Use tensor parallelism across multiple GPUs for models that do not fit in single GPU memory. Profile time-to-first-token separately from generation throughput, as they have different optimization strategies. Test quantized engines against the original model on representative prompts to verify quality retention.

When to Use It?

Use Cases

Deploy a production chatbot backend that handles hundreds of concurrent users with low latency. Optimize an LLM serving endpoint to reduce GPU costs by increasing throughput per device. Build a real-time code completion service that requires sub-second response times.

Related Topics

NVIDIA TensorRT optimization, model quantization, inference serving with Triton, GPU kernel optimization, and LLM deployment architectures.

Important Notes

Requirements

NVIDIA GPUs with TensorRT-LLM compatible drivers and CUDA toolkit installed. Model checkpoints in a supported format for conversion. Sufficient GPU memory for the target model size and batch configuration.

Usage Recommendations

Do: benchmark latency and throughput at the expected production batch sizes before deployment. Use FP8 quantization on supported hardware for the best performance-quality tradeoff. Configure the maximum input and output lengths to match actual usage patterns rather than theoretical maximums.

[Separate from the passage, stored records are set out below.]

(* ===== verification/HostPort.v ===== *)
(** * Endpoints in text

    What the server uses of package [net] on "host:port" texts: [JoinHostPort],
    [SplitHostPort] and [ParseIP(...).To4()]. *)
From S2P Require Import Prelude GoText TimeText NetAddr NetFacts.
From Stdlib Require Import Ascii.

Definition has_char (c : ascii) (s : string) : bool := str_exists (λ a, bool_decide (a = c)) s.

Definition JoinHostPort (host port : string) : string :=
  if has_char ":" host then "[" +:+ host +:+ "]:" +:+ port else host +:+ ":" +:+ port.

(** The text before and after the last colon. *)
Fixpoint cut_last (c : ascii) (s : string) : option (string * string) :=
  match s with
  | EmptyString => None
  | String a s =>
      match cut_last c s with
      | Some (h, t) => Some (String a h, t)
      | None => if decide (a = c) then Some ("", s) else None
      end
  end.

(** [SplitHostPort]: the port starts after the last colon.  A bracketed host
    ends at the first ']', which must stand right before that colon; any other
    host holds no colon.  No further bracket may appear. *)
Definition SplitHostPort (hostport : string) : option (string * string) :=
  '(head, port) ← cut_last ":" hostport;
  match hostport with
  | String "[" rest =>
      '(host, tail) ← cut "]" rest;
      match cut_last ":" tail with
      | Some ("", p) =>
          if has_char "[" rest || has_char "]" tail then None else Some (host, p)
      | _ => None
      end
  | _ =>
      if has_char ":" head || has_char "[" hostport || has_char "]" hostport then None
      else Some (head, port)
  end.

(** [net.ParseIP(s).To4()]: the 32 bits of an IPv4 address or of an IPv6
    address in ::ffff:0:0/96; a zone is refused. *)
Definition ParseIP4 (s : string) : option Z :=
  match ParseAddr s with
  | Some (V4 z) => Some z
  | Some (V6 z zone) => if bool_decide (zone = "") && Is4In6 z then Some (z mod 2 ^ 32) else None
  | _ => None
  end.

Example SplitHostPort_v4 : SplitHostPort "192.0.2.7:51820" = Some ("192.0.2.7", "51820").
Proof. reflexivity. Qed.
Example SplitHostPort_v6 : SplitHostPort "[2001:db8::1]:51820" = Some ("2001:db8::1", "51820").
Proof. reflexivity. Qed.
Example SplitHostPort_bad :
  (SplitHostPort "::1", SplitHostPort "[::1]", SplitHostPort "[::1]x:1", SplitHostPort "a[b:1", SplitHostPort "[a]:b:1")
  = (None, None, None, None, None).
Proof. reflexivity. Qed.

Lemma has_char_no_char c s : has_char c s = negb (no_char c s).
Proof.
  unfold has_char, no_char. induction s as [|a s IH]; [done|].
  rewrite str_forall_cons. cbn [str_exists]. rewrite IH, negb_andb. f_equal.
  by repeat case_bool_decide.
Qed.

Lemma cut_last_app c s t : no_char c t = true → cut_last c (s +:+ String c t) = Some (s, t).
Proof.
  intros Ht. assert (cut_last c t = None) as Hn.
  { clear s. induction t as [|a t IH]; [done|].
    rewrite no_char_cons in Ht. apply andb_prop in Ht as [H1%bool_decide_eq_true H2].
    simpl. rewrite IH by done. by rewrite decide_False. }
  induction s as [|a s IH].
  - rewrite str_app_nil_l. simpl. rewrite Hn. by rewrite decide_True.
  - rewrite str_app_cons. cbn [cut_last]. by rewrite IH.
Qed.

(** Splitting gives back what was joined, for every host and port free of
    brackets and a port free of colons. *)
Lemma SplitHostPort_Join host port :
  no_char "[" host = true → no_char "]" host = true →
  no_char ":" port = true → no_char "[" port = true → no_char "]" port = true →
  SplitHostPort (JoinHostPort host port) = Some (host, port).
Proof.
  intros Ho Hc Hp Hpo Hpc. unfold JoinHostPort.
  destruct (has_char ":" host) eqn:E.
  - unfold SplitHostPort.
    assert ("[" +:+ host +:+ "]:" +:+ port = ("[" +:+ host +:+ "]") +:+ String ":" port) as ->.
    { by autorewrite with gotext. }
    rewrite cut_last_app by done. cbn [mbind option_bind].
    change ("[" +:+ host +:+ "]") with (String "[" (host +:+ "]")).
    rewrite !str_app_cons, str_app_assoc. cbn [mbind option_bind].
    change ("]" +:+ String ":" port) with (String "]" (String ":" port)).
    rewrite cut_app by done. cbn [mbind option_bind].
    assert (cut_last ":" (String ":" port) = Some ("", port)) as ->.
    { by apply (cut_last_app ":" ""). }
    rewrite !has_char_no_char. unfold no_char in *.
    rewrite str_forall_app, !str_forall_cons, Ho, Hpo, Hpc. done.
  - unfold SplitHostPort. change (host +:+ ":" +:+ port) with (host +:+ String ":" port).
    rewrite cut_last_app by done. cbn [mbind option_bind].
    rewrite E, !has_char_no_char.
    assert (no_char "[" (host +:+ String ":" port) = true) as Hb1.
    { unfold no_char in *. by rewrite str_forall_app, str_forall_cons, Ho, Hpo. }
    assert (no_char "]" (host +:+ String ":" port) = true) as Hb2.
    { unfold no_char in *. by rewrite str_forall_app, str_forall_cons, Hc, Hpc. }
    rewrite Hb1, Hb2. cbn [negb orb].
    destruct (host +:+ String ":" port) as [|a r] eqn:Er; [done|].
    rewrite no_char_cons in Hb1. apply andb_prop in Hb1 as [H1%bool_decide_eq_true _].
    destruct a as [[] [] [] [] [] [] [] []]; try done.
Qed.
(* ===== verification/ClientIP.v ===== *)
(** * Who is calling

    cmd/server/main.go: the address a request is attributed to.  It feeds the
    rate limiter, the audit trail and the observed endpoint of a peer, so a
    client must not be able to choose it. *)
From S2P Require Import Prelude GoText NetAddr NetFacts HostPort.
From Stdlib Require Import Ascii.

(** The parts of an [http.Request] the handlers read. *)
Record Request : Type := mkRequest {
  hr_RemoteAddr : string;
  hr_ForwardedFor : list string;
  hr_UserAgent : string;
  hr_Authorization : string;
  hr_Method : string;
  hr_Path : string
}.
(** [Header.Get]: the first value, "" without one. *)
Definition header_get (vs : list string) : string := default "" (head vs).

Record ProxyTrust : Type := mkProxyTrust { trustProxy : bool; trustedProxies : list Prefix }.

(** [Addr.Unmap] *)
Definition Unmap (a : Addr) : Addr :=
  match a with
  | V6 z _ => if Is4In6 z then V4 (z mod 2 ^ 32) else a
  | _ => a
  end.

Definition trustsXFFFrom (t : ProxyTrust) (remoteHost : string) : bool :=
  if trustProxy t then true
  else match trustedProxies t with
       | [] => false
       | ps =>
           match ParseAddr remoteHost with
           | None => false
           | Some addr => existsb (λ p, Contains p (Unmap addr)) ps
           end
       end.

Definition clientIP (t : ProxyTrust) (r : Request) : string :=
  match SplitHostPort (hr_RemoteAddr r) with
  | None => ""
  | Some (host, _) =>
      let xff := header_get (hr_ForwardedFor r) in
      if trustsXFFFrom t host && bool_decide (xff ≠ "")
      then TrimSpace (default "" (last (Split xff ",")))
      else host
  end.

Fixpoint parse_proxies (parts : list string) : result (list Prefix) :=
  match parts with
  | [] => Ok []
  | part :: parts =>
      let part := TrimSpace part in
      if decide (part = "") then parse_proxies parts
      else match ParsePrefix part with
           | Some p => out ← parse_proxies parts; Ok (Masked p :: out)
           | None =>
               match ParseAddr part with
               | None => Err (ErrMsg ("--trusted-proxies entry " +:+ part +:+ " is neither a CIDR nor an IP"))
               | Some addr =>
                   out ← parse_proxies parts;
                   Ok (mkPrefix (Unmap addr) (addr_width (Unmap addr)) :: out)
               end
           end
  end.
Definition parseTrustedProxies (raw : string) : result (list Prefix) := parse_proxies (Split raw ",").

Definition splitCSV (raw : string) : list string :=
  filter (λ part, part ≠ "") (TrimSpace <$> Split raw ",").

(** A text with a separator splits into a first part and at least one more. *)
Lemma Split_app_cons c s t : ∃ h k l, Split (s +:+ String c t) c = h :: k :: l.
Proof.
  induction s as [|a s (h & k & l & E)].
  - rewrite str_app_nil_l. cbn [Split]. rewrite decide_True by done.
    destruct (Split t c) as [|h l] eqn:E; [by apply Split_ne_nil in E|]. by exists "", h, l.
  - rewrite str_app_cons. cbn [Split]. rewrite E. case_decide; eauto.
Qed.

Lemma last_Split_app c s t : no_char c t = true → last (Split (s +:+ String c t) c) = Some t.
Proof.
  intros Ht. induction s as [|a s IH].
  - rewrite str_app_nil_l. cbn [Split]. rewrite decide_True by done.
    by rewrite Split_no_char.
  - rewrite str_app_cons. cbn [Split]. destruct (Split_app_cons c s t) as (h & k & l & E).
    rewrite E in *. by case_decide.
Qed.

(** A client cannot choose the address it is known by.  From a source that
    is not a trusted proxy the forwarding header has no influence at all: the
    address is the connection's.  Behind a trusted proxy, which appends the
    address it saw, whatever the client put into the header before is ignored:
    the address is the one the proxy appended. *)
Theorem client_ip_unforgeable t host port observed forged ua auth m p :
  SplitHostPort (JoinHostPort host port) = Some (host, port) →
  no_char "," observed = true →
  let req xff := mkRequest (JoinHostPort host port) xff ua auth m p in
  (trustsXFFFrom t host = false → ∀ xff, clientIP t (req xff) = host)
  ∧ (trustsXFFFrom t host = true →
     clientIP t (req [forged +:+ "," +:+ observed]) = TrimSpace observed).
Proof.
  intros Hs Ho req. unfold clientIP, req. cbn [hr_RemoteAddr hr_ForwardedFor]. rewrite Hs. split.
  - intros ->. done.
  - intros ->. change (header_get [?x]) with x.
    change (forged +:+ "," +:+ observed) with (forged +:+ String "," observed).
    rewrite bool_decide_true; [|by destruct forged]. cbn [andb].
    by rewrite last_Split_app.
Qed.

Lemma client_ip_unforgeable_witness :
  clientIP (mkProxyTrust false [mkPrefix (V4 167772160) 8])
    (mkRequest (JoinHostPort "10.0.0.9" "4711") ["1.2.3.4" +:+ "," +:+ " 203.0.113.7"] "" "" "GET" "/") = "203.0.113.7"
  ∧ clientIP (mkProxyTrust false [mkPrefix (V4 167772160) 8])
    (mkRequest (JoinHostPort "192.0.2.1" "4711") ["1.2.3.4"] "" "" "GET" "/") = "192.0.2.1".
Proof.
  split.
  - destruct (client_ip_unforgeable (mkProxyTrust false [mkPrefix (V4 167772160) 8]) "10.0.0.9" "4711"
      " 203.0.113.7" "1.2.3.4" "" "" "GET" "/") as [_ H]; [reflexivity|reflexivity|].
    rewrite H; [reflexivity|reflexivity].
  - destruct (client_ip_unforgeable (mkProxyTrust false [mkPrefix (V4 167772160) 8]) "192.0.2.1" "4711"
      "" "" "" "" "GET" "/") as [H _]; [reflexivity|reflexivity|].
    apply H. reflexivity.
Defined.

Don't: build engines with maximum batch sizes much larger than production needs, as this wastes GPU memory on buffer allocation. Skip quality validation after quantization assuming precision reduction is always acceptable. Deploy without profiling memory usage under peak concurrent load.

Limitations

TensorRT-LLM requires NVIDIA GPUs and does not support AMD or other GPU vendors. Engine compilation is specific to the GPU architecture, requiring rebuilds when hardware changes. New model architectures may not be supported immediately after release.